### Supplied records:
=====
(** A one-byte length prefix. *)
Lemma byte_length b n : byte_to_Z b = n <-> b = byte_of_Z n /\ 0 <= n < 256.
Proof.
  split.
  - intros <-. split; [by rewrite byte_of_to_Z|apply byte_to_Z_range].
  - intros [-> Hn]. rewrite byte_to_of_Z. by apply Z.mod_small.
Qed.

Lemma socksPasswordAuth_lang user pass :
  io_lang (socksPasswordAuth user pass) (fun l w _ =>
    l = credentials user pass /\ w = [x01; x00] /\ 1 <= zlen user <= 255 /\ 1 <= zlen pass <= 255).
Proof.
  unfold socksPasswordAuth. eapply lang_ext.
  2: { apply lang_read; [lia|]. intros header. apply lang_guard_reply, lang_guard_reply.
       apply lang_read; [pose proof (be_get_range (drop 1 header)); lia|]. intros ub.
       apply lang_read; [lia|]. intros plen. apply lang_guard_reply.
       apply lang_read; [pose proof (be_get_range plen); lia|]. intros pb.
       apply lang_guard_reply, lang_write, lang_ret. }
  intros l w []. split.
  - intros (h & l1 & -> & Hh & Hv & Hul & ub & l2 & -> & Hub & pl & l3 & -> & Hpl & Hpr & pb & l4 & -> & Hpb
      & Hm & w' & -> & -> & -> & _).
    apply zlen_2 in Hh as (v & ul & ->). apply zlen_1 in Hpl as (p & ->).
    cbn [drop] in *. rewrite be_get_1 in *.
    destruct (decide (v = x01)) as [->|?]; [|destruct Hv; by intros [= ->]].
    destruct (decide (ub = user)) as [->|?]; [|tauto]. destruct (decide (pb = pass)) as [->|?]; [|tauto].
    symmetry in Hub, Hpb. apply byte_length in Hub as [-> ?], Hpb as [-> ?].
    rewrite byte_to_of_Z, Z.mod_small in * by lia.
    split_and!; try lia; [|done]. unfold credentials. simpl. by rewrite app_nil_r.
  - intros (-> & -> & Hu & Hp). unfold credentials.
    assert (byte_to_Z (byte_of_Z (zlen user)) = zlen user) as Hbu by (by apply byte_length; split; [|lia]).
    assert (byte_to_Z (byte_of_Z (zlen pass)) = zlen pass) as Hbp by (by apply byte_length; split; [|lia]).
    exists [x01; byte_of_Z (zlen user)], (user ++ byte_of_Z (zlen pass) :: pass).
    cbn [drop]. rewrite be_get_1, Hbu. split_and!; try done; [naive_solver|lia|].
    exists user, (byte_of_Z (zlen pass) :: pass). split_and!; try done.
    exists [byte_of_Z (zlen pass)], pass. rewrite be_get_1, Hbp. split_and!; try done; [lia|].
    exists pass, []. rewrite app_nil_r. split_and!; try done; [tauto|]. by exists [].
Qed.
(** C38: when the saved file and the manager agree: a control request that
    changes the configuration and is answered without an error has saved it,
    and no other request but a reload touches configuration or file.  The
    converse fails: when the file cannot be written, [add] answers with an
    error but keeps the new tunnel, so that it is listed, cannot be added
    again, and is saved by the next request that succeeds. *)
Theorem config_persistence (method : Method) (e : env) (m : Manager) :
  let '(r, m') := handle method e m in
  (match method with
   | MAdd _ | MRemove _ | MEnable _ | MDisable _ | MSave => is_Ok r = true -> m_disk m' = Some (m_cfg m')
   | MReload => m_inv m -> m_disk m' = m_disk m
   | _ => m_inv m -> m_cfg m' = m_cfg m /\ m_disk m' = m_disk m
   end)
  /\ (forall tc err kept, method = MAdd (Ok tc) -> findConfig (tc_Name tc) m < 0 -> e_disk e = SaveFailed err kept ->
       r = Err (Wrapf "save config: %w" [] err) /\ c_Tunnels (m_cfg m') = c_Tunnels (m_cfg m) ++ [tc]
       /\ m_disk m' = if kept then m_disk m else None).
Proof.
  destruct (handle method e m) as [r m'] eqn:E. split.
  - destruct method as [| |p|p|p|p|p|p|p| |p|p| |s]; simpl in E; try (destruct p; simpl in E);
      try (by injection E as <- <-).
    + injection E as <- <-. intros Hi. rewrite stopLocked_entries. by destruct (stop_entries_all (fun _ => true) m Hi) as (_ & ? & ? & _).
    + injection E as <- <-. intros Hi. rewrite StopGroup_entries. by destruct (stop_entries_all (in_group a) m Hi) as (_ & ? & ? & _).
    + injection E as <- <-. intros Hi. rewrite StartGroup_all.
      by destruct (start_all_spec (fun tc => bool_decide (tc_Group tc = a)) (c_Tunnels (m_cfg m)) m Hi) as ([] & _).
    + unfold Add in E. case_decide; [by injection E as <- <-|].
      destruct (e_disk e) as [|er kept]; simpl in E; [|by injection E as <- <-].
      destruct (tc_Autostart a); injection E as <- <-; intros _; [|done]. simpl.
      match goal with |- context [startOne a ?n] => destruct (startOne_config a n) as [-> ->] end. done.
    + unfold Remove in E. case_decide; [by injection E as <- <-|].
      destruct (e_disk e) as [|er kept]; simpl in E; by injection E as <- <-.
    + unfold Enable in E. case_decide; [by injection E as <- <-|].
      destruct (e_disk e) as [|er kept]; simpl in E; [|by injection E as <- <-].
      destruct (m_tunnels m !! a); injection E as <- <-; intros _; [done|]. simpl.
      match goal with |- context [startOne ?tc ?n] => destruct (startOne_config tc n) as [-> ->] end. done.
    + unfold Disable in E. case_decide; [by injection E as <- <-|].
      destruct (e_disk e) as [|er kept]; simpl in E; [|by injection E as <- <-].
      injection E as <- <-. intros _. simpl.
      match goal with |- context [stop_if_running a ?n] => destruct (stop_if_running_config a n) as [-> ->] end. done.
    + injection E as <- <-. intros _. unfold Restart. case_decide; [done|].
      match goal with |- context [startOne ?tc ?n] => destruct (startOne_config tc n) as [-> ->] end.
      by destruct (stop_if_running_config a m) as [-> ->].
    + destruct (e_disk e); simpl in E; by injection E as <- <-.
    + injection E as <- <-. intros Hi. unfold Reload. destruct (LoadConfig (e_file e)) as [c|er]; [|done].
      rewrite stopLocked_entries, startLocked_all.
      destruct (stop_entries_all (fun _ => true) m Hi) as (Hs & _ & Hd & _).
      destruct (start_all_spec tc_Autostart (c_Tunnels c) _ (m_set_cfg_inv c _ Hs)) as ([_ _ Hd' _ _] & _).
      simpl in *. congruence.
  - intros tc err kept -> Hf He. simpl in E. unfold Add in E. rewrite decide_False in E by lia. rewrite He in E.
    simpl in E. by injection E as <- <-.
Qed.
=====
### Prompt:
All lines from the one containing "- intros tc" through the end of the data, and no others, are to be given again word for word.

### Solution to the problem:
  - intros tc err kept -> Hf He. simpl in E. unfold Add in E. rewrite decide_False in E by lia. rewrite He in E.
    simpl in E. by injection E as <- <-.
Qed.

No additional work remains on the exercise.